Grâce à un carnet d'adresses considérablement étoffé, Nicolas Sarkozy continue d'entretenir des relations proches avec une pléiade de PDG : outre Martin Bouygues, parrain d'un de ses fils, on peut citer Jean-Claude Decaux, Franck Riboud, Philippe Charrier, de Procter et Gamble, Jean-Marc Espalioux, du groupe Accor... et, comme on l'a vu, Jacques Servier ainsi que l'un de ses principaux lieutenants, Christian Bazantay. Il connaît bien aussi Michel-Edouard Leclerc, Philippe Bourguignon, Daniel Bouton, Thierry Breton, Jean-Cyril Spinetta.

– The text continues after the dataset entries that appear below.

(** * alertengine: rule archive, evaluator state machine, notifier, reloader

    A shallow embedding of the Go sources

      - [rule/types.go], [rule/storage.go]        (package [rule])
      - [engine/evaluator.go]                      (package [engine]:
        [RuleEvaluator], [Manager], and the older [RuleEvaluator])
      - the [Reloader] and the older [Manager] of package [engine]
      - the readiness probe of [cmd/alertengine/main.go]

    Stateful code is written with explicit state passing.  What belongs to
    the Go standard library or to a third-party package ([time.ParseDuration],
    [sort.Slice], [sha256], [yaml.Marshal], [json.Marshal], the Prometheus
    client, the HTTP transport, the [common] label package) enters as a
    parameter of the definitions that call it. *)

From Stdlib Require Import ZArith Lia List Ascii.
From Stdlib Require Import Sorting.Permutation Sorting.Sorted.
From Stdlib Require Import Floats.PrimFloat.
From stdpp Require Import base option list sorting gmap sets strings pretty.

Local Open Scope string_scope.
Local Open Scope list_scope.
Local Open Scope Z_scope.

(** Go's [float64]. *)
Definition float64 : Set := PrimFloat.float.

(* ===================================================================== *)
(** ** Package [time] as the code uses it *)
(* ===================================================================== *)

Module time.

(** A [time.Time] is an instant; it is kept as the count of nanoseconds since
    the zero [Time] (January 1, year 1), so [time.Time{}] is [0].  A
    [time.Duration] is an [int64] count of nanoseconds. *)
Definition Time := Z.
Definition Duration := Z.

Definition zero : Time := 0.
Definition IsZero (t : Time) : bool := t =? 0.

Definition minDuration : Duration := - 2 ^ 63.
Definition maxDuration : Duration := 2 ^ 63 - 1.

(** [t.Sub(u)]: the difference, saturated to the range of [Duration]. *)
Definition Sub (t u : Time) : Duration :=
  if t - u <? minDuration then minDuration
  else if maxDuration <? t - u then maxDuration
  else t - u.

End time.

(* ===================================================================== *)
(** ** [rule/types.go] *)
(* ===================================================================== *)

Module Types.

(** [common.Labels]: a slice of name/value pairs. *)
Definition Labels := list (string * string).

Module Prom.
Record t := mk { ID : Z; URL : string }.
End Prom.

Module Rule.
Record t := mk {
  ID : Z;
  PromID : Z;
  Expr : string;
  Op : string;
  Value : string;
  For : string;
  Labels : Labels;
  Summary : string;
  Description : string
}.
End Rule.

Definition Rules := list Rule.t.

Module PromRules.
Record t := mk { Prom : Prom.t; Rules : Rules }.
End PromRules.

Module RuleVersion.
Record t := mk {
  Version : Z;
  PromID : Z;
  RuleCount : Z;
  CreatedAt : time.Time;
  FilePath : string;
  Hash : string
}.
End RuleVersion.

End Types.

(* ===================================================================== *)
(** ** Errors, panics, bytes *)
(* ===================================================================== *)

Definition bytes := list Byte.byte.

(** Errors of the operating system that the model distinguishes. *)
Inductive OSError := ENOENT | ENOTDIR | EISDIR | EEXIST | EIO.

(** Go [error] values built by the code (the [fmt.Errorf] wrappers), and the
    errors handed back by the libraries it calls. *)
Inductive error :=
| ErrHistoryDisabled                    (* "history is disabled" *)
| ErrCreateDirectory (e : OSError)      (* "failed to create directory: %w" *)
| ErrWriteFile (e : OSError)            (* "failed to write file: %w" *)
| ErrReadHistoryDir (e : OSError)       (* "failed to read history directory: %w" *)
| ErrYaml                               (* from yaml.Marshal *)
| ErrCreateClient                       (* "failed to create prometheus client: %w" *)
| ErrFetchRules                         (* "failed to fetch rules: %w" *)
| ErrQuery.                             (* from the Prometheus API *)

(** A Go call either comes back or panics (index out of range, nil
    dereference). *)
Inductive exec (A : Type) :=
| Done (a : A)
| Panic.
Arguments Done {A} a.
Arguments Panic {A}.

(* ===================================================================== *)
(** ** The file system seen by the archive *)
(* ===================================================================== *)

Module fs.

(** A path string denotes the list of its non-empty components; the
    components are resolved from the root (the process' working directory is
    taken to be the root).  This reading is that of the operating system for
    the paths [clean] accepts below; a [.] or a [..] in a path is not
    resolved, so nothing is stated about paths that carry them. *)
Definition sep : ascii := "/"%char.

Fixpoint components_from (cur : string) (s : string) : list string :=
  match s with
  | EmptyString => if decide (cur = "") then [] else [cur]
  | String c s' =>
      if decide (c = sep)
      then (if decide (cur = "") then components_from "" s'
            else cur :: components_from "" s')
      else components_from (cur +:+ String c "") s'
  end.

Definition components (s : string) : list string := components_from "" s.

(** The segments of a path string between its separators, empty ones kept. *)
Fixpoint segments_from (cur : string) (s : string) : list string :=
  match s with
  | EmptyString => [cur]
  | String c s' =>
      if decide (c = sep) then cur :: segments_from "" s'
      else segments_from (cur +:+ String c "") s'
  end.

(** A name that is a directory entry of its own. *)
Definition proper (name : string) : bool :=
  negb (String.eqb name "") && negb (String.eqb name ".")
  && negb (String.eqb name "..").

(** The paths that [filepath.Clean] returns as they are and that name their
    node by their components alone: proper names separated by single
    separators, after at most one leading separator.  So no [.] and no [..],
    no doubled and no trailing separator, not the empty path and not the root
    itself. *)
Definition clean (path : string) : bool :=
  match segments_from "" path with
  | [] => false
  | first :: rest =>
      (proper first
       || (String.eqb first "" && match rest with [] => false | _ => true end))
      && forallb proper rest
  end.

Inductive Node :=
| DirNode
| FileNode (content : bytes).

(** The tree below the root: component list to node.  The root itself is
    always a directory. *)
Abbreviation FS := (gmap (list string) Node).

Definition stat (t : FS) (p : list string) : option Node :=
  match p with
  | [] => Some DirNode
  | _ => t !! p
  end.

(** The parent of a component list: all but its last component. *)
Definition parent (p : list string) : list string := removelast p.

(** Every node hangs below a directory. *)
Definition wf (t : FS) : Prop :=
  forall p n, t !! p = Some n -> stat t (parent p) = Some DirNode.

(** [os.Mkdir]: the parent must be a directory and the name free. *)
Definition Mkdir (p : list string) (t : FS) : FS * option OSError :=
  match stat t p with
  | Some _ => (t, Some EEXIST)
  | None =>
      match stat t (parent p) with
      | Some DirNode => (<[p := DirNode]> t, None)
      | Some (FileNode _) => (t, Some ENOTDIR)
      | None => (t, Some ENOENT)
      end
  end.

(** [os.MkdirAll], by recursion on the path from its last component, as the
    library does it: a path that exists is accepted when it is a directory and
    refused otherwise; a missing one has its parent made first. *)
Fixpoint MkdirAll_rev (rp : list string) (t : FS) : FS * option OSError :=
  match stat t (rev rp) with
  | Some DirNode => (t, None)
  | Some (FileNode _) => (t, Some ENOTDIR)
  | None =>
      match rp with
      | [] => (t, None)
      | _ :: rparent =>
          match MkdirAll_rev rparent t with
          | (t1, Some e) => (t1, Some e)
          | (t1, None) => Mkdir (rev rp) t1
          end
      end
  end.

(** The empty path names nothing: its [Stat] and its [Mkdir] fail. *)
Definition MkdirAll (path : string) (t : FS) : FS * option OSError :=
  if decide (path = "") then (t, Some ENOENT)
  else MkdirAll_rev (rev (components path)) t.

(** [os.WriteFile]: create or truncate the file in an existing directory. *)
Definition WriteFile (path : string) (content : bytes) (t : FS)
  : FS * option OSError :=
  let p := components path in
  match stat t p with
  | Some DirNode => (t, Some EISDIR)
  | _ =>
      match stat t (parent p) with
      | Some DirNode => (<[p := FileNode content]> t, None)
      | Some (FileNode _) => (t, Some ENOTDIR)
      | None => (t, Some ENOENT)
      end
  end.

(** What [ioutil.ReadDir] and [os.ReadFile] give back. *)
Module FileInfo.
Record t := mk { Name : string; ModTime : time.Time; IsDir : bool }.
End FileInfo.

Inductive ReadDirResult :=
| ReadDirOk (files : list FileInfo.t)
| ReadDirNotExist                       (* os.IsNotExist(err) *)
| ReadDirFailed (e : OSError).

(** The read side of the disk: the two calls [ListVersions] makes. *)
Record Disk := mkDisk {
  ReadDir : string -> ReadDirResult;
  ReadFile : string -> option bytes      (* [None]: the read failed *)
}.

End fs.

(* ===================================================================== *)
(** ** Go strings *)
(* ===================================================================== *)

Module gostring.

Definition len (s : string) : Z := Z.of_nat (String.length s).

Pendant ses années ministérielles, Nicolas Sarkozy a dû renoncer à sa robe d'avocat. Cependant, une disposition prise en 2001 sous le gouvernement Jospin permet aux membres d'une « société d'exercice libéral par actions simplifiées » (Selas) de maintenir le nom d'un avocat en état d'omission sur la raison sociale du cabinet et de lui verser ses honoraires sous forme de dividendes.

Dès 2002, le cabinet Arnaud Claude-Nicolas Sarkozy se transforme en Selas.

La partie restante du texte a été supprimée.